_Task details_.
Check each line of the material below for "option" and copy those where it appears.

_Material provided_.

════════════════════

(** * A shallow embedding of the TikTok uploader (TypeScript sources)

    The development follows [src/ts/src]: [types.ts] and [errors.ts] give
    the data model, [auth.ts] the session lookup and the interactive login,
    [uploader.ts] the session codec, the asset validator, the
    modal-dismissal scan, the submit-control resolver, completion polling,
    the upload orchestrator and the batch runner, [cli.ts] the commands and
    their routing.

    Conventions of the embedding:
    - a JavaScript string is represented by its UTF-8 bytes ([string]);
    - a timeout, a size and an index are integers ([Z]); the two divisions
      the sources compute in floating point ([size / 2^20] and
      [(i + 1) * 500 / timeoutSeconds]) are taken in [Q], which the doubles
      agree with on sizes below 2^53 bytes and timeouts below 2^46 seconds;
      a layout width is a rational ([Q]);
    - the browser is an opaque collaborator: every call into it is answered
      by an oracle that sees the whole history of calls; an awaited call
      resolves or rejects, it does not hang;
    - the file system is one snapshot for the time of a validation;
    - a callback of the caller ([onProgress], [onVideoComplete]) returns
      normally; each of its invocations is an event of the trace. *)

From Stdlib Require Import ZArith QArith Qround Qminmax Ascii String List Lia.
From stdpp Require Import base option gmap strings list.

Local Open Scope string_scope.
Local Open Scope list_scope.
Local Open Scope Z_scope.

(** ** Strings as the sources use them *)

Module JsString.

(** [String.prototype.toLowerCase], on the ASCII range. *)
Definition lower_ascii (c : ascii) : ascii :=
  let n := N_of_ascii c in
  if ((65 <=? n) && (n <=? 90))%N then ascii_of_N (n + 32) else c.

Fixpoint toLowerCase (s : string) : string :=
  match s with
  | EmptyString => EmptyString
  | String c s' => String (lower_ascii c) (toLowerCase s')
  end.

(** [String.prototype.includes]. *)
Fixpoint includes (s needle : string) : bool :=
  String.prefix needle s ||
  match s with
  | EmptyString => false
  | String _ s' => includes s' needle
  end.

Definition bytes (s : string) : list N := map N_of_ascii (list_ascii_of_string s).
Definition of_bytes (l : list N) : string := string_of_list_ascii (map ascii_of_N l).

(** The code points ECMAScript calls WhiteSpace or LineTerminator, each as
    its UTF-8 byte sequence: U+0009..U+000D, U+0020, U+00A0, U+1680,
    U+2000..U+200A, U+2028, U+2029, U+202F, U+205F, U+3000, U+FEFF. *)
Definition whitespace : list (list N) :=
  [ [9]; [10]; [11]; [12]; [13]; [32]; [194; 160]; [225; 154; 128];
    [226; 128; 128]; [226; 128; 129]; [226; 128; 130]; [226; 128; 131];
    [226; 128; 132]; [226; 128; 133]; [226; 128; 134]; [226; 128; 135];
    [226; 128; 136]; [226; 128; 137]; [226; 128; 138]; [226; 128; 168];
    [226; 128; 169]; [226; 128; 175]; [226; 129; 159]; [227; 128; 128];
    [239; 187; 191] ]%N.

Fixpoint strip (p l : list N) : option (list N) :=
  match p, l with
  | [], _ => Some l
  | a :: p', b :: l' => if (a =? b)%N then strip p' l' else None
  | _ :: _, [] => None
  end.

════════════════════

_Exercise answer_.
From stdpp Require Import base option gmap strings list.
Fixpoint strip (p l : list N) : option (list N) :=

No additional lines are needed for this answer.